Обе московские газеты оттачивали образ поляка-врага и обсуждали «ужасную дилемму» в рамках более широкой проблемы национальной политики, требуя от правительства повышения статуса русского населения в империи. «Может ли государство не признавать себя органом господствующей народности, — спрашивал Катков, — и не держать ее знамени над всеми иноплеменными элементами, живущими под его державой?»100 В сущности, он требовал, чтобы этническое ядро империи получило политические преимущества над другими народами по мере либерализации общества. Русским жителям Западного края, считал Катков, надо первым даровать гражданские права, прежде всего — широкое участие в местном самоуправлении, и только тогда «господствующая» народность станет в самом деле господствующей и «вступит в обладание всеми своими силами»101. Эта стратегическая задача диктовала немедленный отказ от дискриминации русских в Российской империи. Ссылаясь на динабургский инцидент, в котором ключевую роль играли крестьяне-старообрядцы, Катков напоминал, что во многих местах Западного края «коренную прочную подпору русской народности составляют старообрядцы, а между тем старообрядцы не допускались там к занятию должностей, их даже не дозволяли избирать в волостные старшины». Тем не менее именно старообрядцы, заключал Катков, «первые отозвались на весть об учреждении ополчения и наводят теперь спасительный для края страх на мятежных людей»102. Стратегией Каткова было давление на власть. Несмотря на ошибочную политику правительства, Польское восстание, считал он, поставило все на свои места: русские стали «хозяевами» края, восстановили там порядок и теперь остается лишь закрепить эту новую реальность законодательно: «Есть основания предполагать, что при вновь назначенных выборах сельских властей в Литовских и Белорусских губерниях гражданские права старообрядцев не будут стеснены. Старообрядцы ждут с нетерпением этой справедливости»103.

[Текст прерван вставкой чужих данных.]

(** X6.  A freed block is reused: when an outstanding allocation is freed,
    [free] succeeds, and the next request of at most its size in the same
    zone is served from the free list, at or below the freed address (first
    fit), without moving the bump pointer. *)
Theorem heap_reuse_after_free :
  forall (base0 totalSize0 roSize0 rwSize0 : Z) (romem0 : nat)
         (ops : list HeapRun.Op) (k : nat) (a : HeapAlloc.t) (size : Z),
    0 <= roSize0 -> 0 <= rwSize0 ->
    let r := HeapRun.run ops
               (Heap.make base0 totalSize0 roSize0 rwSize0 romem0, []) in
    snd r !! k = Some a ->
    0 < size <= HeapAlloc.size a ->
    fst (Heap.free a (fst r)) = Returned tt
    /\ let h1 := snd (Heap.free a (fst r)) in
       if decide (HeapAlloc.remote a < base0 + roSize0) then
         exists c h2,
           Heap.allocReadonly size h1 = (Returned c, h2)
           /\ HeapAlloc.size c = size
           /\ base0 <= HeapAlloc.remote c <= HeapAlloc.remote a
           /\ Heap.roRemaining h2 = Heap.roRemaining (fst r)
       else
         exists c h2,
           Heap.alloc size h1 = (Returned c, h2)
           /\ HeapAlloc.size c = size
           /\ base0 + roSize0 <= HeapAlloc.remote c <= HeapAlloc.remote a
           /\ Heap.rwRemaining h2 = Heap.rwRemaining (fst r).
Proof.
  intros base0 totalSize0 roSize0 rwSize0 romem0 ops k a size Hro Hrw r Hk Hreq.
  pose proof (HeapFacts.heap_inv_run ops _ _
                (HeapFacts.heap_inv_make base0 totalSize0 roSize0 rwSize0
                   romem0 Hro Hrw)) as (Hzro & Hzrw & Hlive & Hdis).
  pose proof (HeapMore.run_geometry ops
                (Heap.make base0 totalSize0 roSize0 rwSize0 romem0) [])
    as (Hbase & _ & Hros & Hrws & _).
  cbn [Heap.make Heap.base Heap.roSize Heap.rwSize] in Hbase, Hros, Hrws.
  fold r in Hzro, Hzrw, Hlive, Hdis, Hbase, Hros, Hrws.
  destruct (HeapRun.run ops _) as [h live]. subst r. cbn [fst snd] in *.
  subst base0 roSize0 rwSize0.
  rewrite Forall_forall in Hlive.
  destruct (Hlive a) as (Hsize & Hzone); [apply list_elem_of_lookup; eauto |].
  pose proof Hzro as (_ & Hrob & _). pose proof Hzrw as (_ & Hrwb & _).
  unfold Heap.free. cbn zeta.
  destruct (decide (HeapAlloc.remote a < Heap.base h + Heap.roSize h))
    as [Hlow | Hhigh].
  - assert (Hz : HeapFacts.in_zone (Heap.base h) (Heap.roOffset h) a).
    { destruct Hzone as [? | [? ?]]; [done | lia]. }
    pose proof Hz as [Hlo Hhi].
    rewrite decide_True by lia. split; [done |]. cbn [snd].
    destruct (HeapMore.zone_reuse _ _ _ _ _ _ _ size Hzro Hk Hz Hsize Hreq)
      as (i & offset & freeList2 & Hfind & Hsplit & Hoff).
    unfold Heap.allocReadonly. rewrite decide_False by lia.
    cbn [Heap.set_ro Heap.roFreeList]. rewrite Hfind, Hsplit.
    eexists _, _. split; [reflexivity |]. cbn. split; [done |].
    split; [lia | done].
  - assert (Hz : HeapFacts.in_zone (Heap.base h + Heap.roSize h)
                   (Heap.rwOffset h) a).
    { destruct Hzone as [[? ?] | ?]; [lia | done]. }
    pose proof Hz as [Hlo Hhi].
    rewrite decide_False by lia. rewrite decide_True by lia.
    split; [done |]. cbn [snd].
    destruct (HeapMore.zone_reuse _ _ _ _ _ _ _ size Hzrw Hk Hz Hsize Hreq)
      as (i & offset & freeList2 & Hfind & Hsplit & Hoff).
    unfold Heap.alloc. rewrite decide_False by lia.
    cbn [Heap.set_rw Heap.rwFreeList Heap.base Heap.roSize].
    rewrite Hfind, Hsplit.
    eexists _, _. split; [reflexivity |]. cbn. split; [done |].
    split; [lia | done].
Qed.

Хотя надежды на поворот власти к народу занимали центральное место в дискурсе эпохи реформ и до 1863 года104, только польский кризис полностью установил, как писал Катков, «дух взаимного доверия между верховной властью и живыми силами общества» и послужил стимулом для их единения: «Между правительством и обществом утверждается сознание полного согласия в интересах и целях, и единство верховной власти с народом становится выше всякого сомнения»105. Чтобы насаждать веру в прочность этого союза и использовать ее для легитимации искомых политических преобразований, московские журналисты способствовали пропаганде «оборонительного» сознания — и этой цели, конечно, служили параллели между 1812 и 1863 годами. Но в обращении к памяти о народных войнах они шли еще дальше, видя в войне инструмент «русификации» верховной власти — необходимое условие для преодоления разрыва между государством и народом. Катков проводил аналогии между двумя императорами — Александром I и Александром II, — чтобы продемонстрировать, что в ситуации военной угрозы верховная власть способна осознать себя русской. Смолоду «испытавший на себя влияние льстивых обращений князя Чарторыйского» и «верный либерально-польским планам», Александр I терпимо относился к доминированию поляков в Западном крае и даже «почти согласился», утверждал Катков, на отторжение этой территории от России. Однако «гроза 1812 года» полностью изменила позицию царя (хотя и ненадолго). Александр I увидел, что «изо всех солдат Наполеона польские солдаты производили в России самые большие неистовства», что они присоединились к французам лишь за тем, чтобы «на стенах Кремля водрузить старинное польское знамя». Благодаря этому прозрению Александр отказал полякам в поддержке и стал защищать интересы русского народа. Катков проводил очевидную параллель с эволюцией Александра II — от «примирительной политики» по отношению к полякам в начале царствования к переходу — точнее, к тому, что Катков хотел видеть как переход, — на сторону «своего» народа106. Аксаков тоже уподоблял друг другу 1863 год и Отечественную войну как периоды «русификации» власти. Вскоре после подавления мятежа он замечал: «Степень могущества Российской империи всегда зависела и зависит <...> от степени сближения правительства с народом, государства с землею (как мы это видели и в 1812 и отчасти в 1863 году). Только Русью жила и держалась империя, несмотря на все преграды, положенные органическому <...> развитию самой Руси.»107
Несколько поколений писателей XIX века с воодушевлением вспоминали о том недолгом периоде в 1812 году, когда Александр I усвоил роль народного лидера, готового полностью разделить судьбу своего народа. При этом часто цитировались слова царя, произнесенные в разгар наполеоновского нашествия, о том, что он «отрастит себе бороду и уйдет в леса с народом своим» (вариант: «пойдет скитаться в недрах Сибири»), но не положит меча108. Именно эту фразу имел в виду Аксаков, когда цитировал Наполеона: «Стоит только русскому императору отпустить себе бороду — и он непобедим». «Едва ли нужно объяснять, — добавлял Аксаков, — что под символом бороды разумеется здесь образ и подобие русского народа». Аксаков восхищался интуицией Наполеона, связавшего победоносное будущее России с перспективой возрождения национального характера верховной власти: «Пусть только Русское государство проникнется вполне духом русской народности, и оно получит силу жизни неодолимую и ту крепость внутреннюю, которую не сломить извне никакому натиску ополчившегося Запада»109. Таким образом патриотическая пресса укрепляла дискурсивную связь между войной и русификацией власти, превращая память о 1812 годе в инструмент политических преобразований.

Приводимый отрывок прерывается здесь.